··· PROVIDED ENTRIES ···
(** ** Containment *)



(** ** Scenario: partially overlapping square *)

(** C6. Clipping the ring [[-1,-1],[-1,1],[1,1],[1,-1]] against the bounds
    [{minX:0, minY:0, maxX:5, maxY:5}] yields a ring of exactly 4 points,
    [[0,0],[0,1],[1,1],[1,0]], all within the bounds. *)
Theorem C6_overlapping_square :
  let out := clipPolygonToBounds
               [(-1, -1); (-1, 1); (1, 1); (1, -1)] (mkBounds 0 0 5 5) in
  List.length out = 4%nat
  /\ Forall2 samePoint out [(0, 0); (0, 1); (1, 1); (1, 0)]
  /\ Forall (within (mkBounds 0 0 5 5)) out.
Proof.
  vm_compute. repeat split; repeat constructor; vm_compute; congruence.
Qed.

(** ** Safety of the interpolation *)

(** [clipPolygonToBounds] is the four passes over [inputOf]. *)
Lemma clipPolygonToBounds_passes (polygon : ring) (bounds : Bounds) :
  clipPolygonToBounds polygon bounds
  = clipEdge (insideOf TopEdge bounds) (intersectOf TopEdge bounds)
             (inputOf TopEdge polygon bounds)
  /\ inputOf TopEdge polygon bounds
     = clipEdge (insideOf BottomEdge bounds) (intersectOf BottomEdge bounds)
                (inputOf BottomEdge polygon bounds)
  /\ inputOf BottomEdge polygon bounds
     = clipEdge (insideOf RightEdge bounds) (intersectOf RightEdge bounds)
                (inputOf RightEdge polygon bounds)
  /\ inputOf RightEdge polygon bounds
     = clipEdge (insideOf LeftEdge bounds) (intersectOf LeftEdge bounds)
                (inputOf LeftEdge polygon bounds).
Proof. repeat split. Qed.

(** [intersect_calls] lists all the calls: the result depends on the
    [intersect] functions through these calls only. *)
Lemma intersect_calls_complete (g : Edge -> point -> point -> point)
    (polygon : ring) (bounds : Bounds) :
  Forall (fun c => g (fst c) (fst (snd c)) (snd (snd c))
                   = intersectOf (fst c) bounds (fst (snd c)) (snd (snd c)))
         (intersect_calls polygon bounds) ->
  clipWith g polygon bounds = clipPolygonToBounds polygon bounds.
Proof.
  unfold intersect_calls; simpl. rewrite app_nil_r.
  rewrite !Forall_app, !Forall_map; simpl.
  intros (H1 & H2 & H3 & H4).
  unfold clipWith, clipPolygonToBounds; simpl.
  unfold inputOf in *.
  rewrite (clipEdge_ext _ _ _ _ H1).
  rewrite (clipEdge_ext _ _ _ _ H2).
  rewrite (clipEdge_ext _ _ _ _ H3).
  rewrite (clipEdge_ext _ _ _ _ H4).
  reflexivity.
Qed.

Lemma fold_clipStepChecked (inside : point -> bool)
    (f : point -> point -> point) (g : point -> point -> option point)
    (l : ring) (st : LoopState) :
  Forall (fun ab => g (fst ab) (snd ab) = Some (f (fst ab) (snd ab)))
         (walk_calls inside (prev st) (prevInside st) l) ->
  fold_left (clipStepChecked inside g) l (Some st)
  = Some (fold_left (clipStep inside f) l st).
Proof.
  revert st. induction l as [|c l IH]; intros st H; simpl in *.
  - reflexivity.
  - apply Forall_app in H as [H1 H2].
    unfold called in H1. unfold clipStep at 2.
    destruct (inside c) eqn:Ec, (prevInside st) eqn:Ep; simpl in *.
    all: try (inversion H1 as [|? ? Hg _]; subst; simpl in Hg; rewrite Hg).
    all: apply IH; exact H2.
Qed.

Lemma clipEdgeChecked_Some (inside : point -> bool)
    (f : point -> point -> point) (g : point -> point -> option point)
    (polygon : ring) :
  Forall (fun ab => g (fst ab) (snd ab) = Some (f (fst ab) (snd ab)))
         (clipEdge_calls inside polygon) ->
  clipEdgeChecked inside g polygon = Some (clipEdge inside f polygon).
Proof.
  destruct polygon as [|first rest]; [reflexivity|].
  intros H. unfold clipEdgeChecked, clipEdge.
  now rewrite (fold_clipStepChecked inside f g).
Qed.

Lemma clipEdgeChecked_pass (e : Edge) (bounds : Bounds) (polygon : ring) :
  clipEdgeChecked (insideOf e bounds) (intersectChecked e bounds) polygon
  = Some (clipEdge (insideOf e bounds) (intersectOf e bounds) polygon).
Proof.
  apply clipEdgeChecked_Some.
  eapply Forall_impl; [|apply clipEdge_calls_straddle].
  intros [a b] H; simpl in *.
  unfold intersectChecked.
  destruct (Qeq_bool (divisor e a b) 0) eqn:E; [|reflexivity].
  apply Qeq_bool_iff in E.
  now apply straddle_divisor in H.
Qed.

(** C9. In every call of an [intersect] function made by [clipEdge] during
    [clipPolygonToBounds], one end of the edge satisfies the [inside]
    predicate of the pass and the other does not, and the divisor of the
    interpolation ([x2 - x1] for the vertical sides, [y2 - y1] for the
    horizontal ones) is not zero; the clipper whose division can fail
    returns, for every ring, the ring that [clipPolygonToBounds] returns. *)
Theorem C9_intersect_divisor_nonzero (polygon : ring) (bounds : Bounds) :
  Forall (fun c =>
            let '(e, (a, b)) := c in
            insideOf e bounds a = negb (insideOf e bounds b)
            /\ ~ divisor e a b == 0)
         (intersect_calls polygon bounds)
  /\ clipPolygonToBoundsChecked polygon bounds
     = Some (clipPolygonToBounds polygon bounds).
Proof.
  split.
  - unfold intersect_calls. apply Forall_flat_map.
    apply Forall_forall. intros e _.
    apply Forall_map.
    eapply Forall_impl; [|apply clipEdge_calls_straddle].
    intros [a b] H; simpl in H. split; [exact H|].
    now apply straddle_divisor with bounds.
  - unfold clipPolygonToBoundsChecked; cbn [fold_left].
    now rewrite !clipEdgeChecked_pass.
Qed.
(** The overlapping square makes four such calls. *)
Example intersect_calls_overlappingSquare :
  intersect_calls overlappingSquare unitBounds
  = [(LeftEdge, ((1, -1), (-1, -1))); (LeftEdge, ((-1, 1), (1, 1)));
     (BottomEdge, (intersectLeft unitBounds (1, -1) (-1, -1),
                   intersectLeft unitBounds (-1, 1) (1, 1)));
     (BottomEdge, ((1, 1), (1, -1)))].
Proof. reflexivity. Qed.

(** ** Order preservation *)



Lemma projectToPixels_map (coordinates : list ring)
    (imageBounds : (Q * Q) * (Q * Q)) (imageWidth imageHeight : Q) :
  projectToPixels coordinates imageBounds imageWidth imageHeight
  = map (map (pixelOf imageBounds imageWidth imageHeight)) coordinates.
Proof.
  destruct imageBounds as [[minLat minLon] [maxLat maxLon]].
  unfold projectToPixels, pixelOf.
  apply map_ext. intros r. apply map_ext. now intros [x y].
Qed.



(** ** Projection *)

(** C7. For image bounds [[[minLat, minLon], [maxLat, maxLon]]] with
    [minLon < maxLon] and [minLat < maxLat], [projectToPixels] maps the
    point [[lon, lat]] at ring [i], position [j] to the pixel pair
    [[((lon - minLon) / (maxLon - minLon)) * width,
      ((maxLat - lat) / (maxLat - minLat)) * height]] at ring [i],
    position [j]; the point (lon=10, lat=50) with bounds
    [[[40, 0], [60, 20]]] and a 1000x500 image maps to (500, 250). *)
Theorem C7_projection (coordinates : list ring)
    (minLat minLon maxLat maxLon imageWidth imageHeight : Q) :
  minLon < maxLon -> minLat < maxLat ->
  (forall i j ring lon lat,
     nth_error coordinates i = Some ring ->
     nth_error ring j = Some (lon, lat) ->
     exists out,
       nth_error (projectToPixels coordinates
                    ((minLat, minLon), (maxLat, maxLon))
                    imageWidth imageHeight) i = Some out
       /\ nth_error out j
          = Some (((lon - minLon) / (maxLon - minLon)) * imageWidth,
                  ((maxLat - lat) / (maxLat - minLat)) * imageHeight))
  /\ Forall2 (Forall2 samePoint)
       (projectToPixels [[(10, 50)]] ((40, 0), (60, 20)) 1000 500)
       [[(500, 250)]].
Proof.
  intros _ _. split.
  - intros i j r lon lat Hi Hj.
    rewrite projectToPixels_map, nth_error_map.
    unfold ring in *. rewrite Hi; simpl.
    eexists; split; [reflexivity|].
    now rewrite nth_error_map, Hj.
  - repeat constructor; vm_compute; congruence.
Qed.

Lemma C7_projection_witness :
  exists out,
    nth_error (projectToPixels [[(10, 50)]] ((40, 0), (60, 20)) 1000 500) 0
    = Some out
    /\ nth_error out 0
       = Some (((10 - 0) / (20 - 0)) * 1000, ((60 - 50) / (60 - 40)) * 500).
Proof.
  assert (Hlon : 0 < 20) by lra.
  assert (Hlat : 40 < 60) by lra.
  destruct (C7_projection [[(10, 50)]] 40 0 60 20 1000 500 Hlon Hlat)
    as [Hmap _].
  apply (Hmap 0%nat 0%nat [(10, 50)] 10 50); reflexivity.
Defined.

(** ** Degenerate inputs *)



Lemma clip_empty (bounds : Bounds) : clipPolygonToBounds [] bounds = [].
Proof. reflexivity. Qed.








Example encloses_containedSquare :
  encloses containedSquare (3 # 2, 3 # 2) = true
  /\ encloses containedSquare (3, 3 # 2) = false.
Proof. split; reflexivity. Qed.

(** ** Failures of the load *)

Lemma fold_pushCrownGeometryOnly_rings (bounds : Bounds) (fs : list Feature)
    (init : list CrownPolygon) :
  map coordinates (fold_left (pushCrownGeometryOnly bounds) fs init)
  = map coordinates init ++ survivingRings bounds fs.
Proof.
  revert init. induction fs as [|f fs IH]; intros init; simpl.
  - now rewrite app_nil_r.
  - rewrite IH. unfold pushCrownGeometryOnly, survivingRings; simpl.
    destruct (geometry f) as [[coords|ty]|]; simpl; try reflexivity.
    destruct (0 <? List.length (croppedCoords coords bounds))%nat;
      simpl; [|reflexivity].
    rewrite map_app; simpl. now rewrite <- app_assoc.
Qed.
···
- TASK DIRECTIONS
Which lines of the records contain the word "congruence"? Copy each of them.

- COMPLETED TASK
  vm_compute. repeat split; repeat constructor; vm_compute; congruence.
  - repeat constructor; vm_compute; congruence.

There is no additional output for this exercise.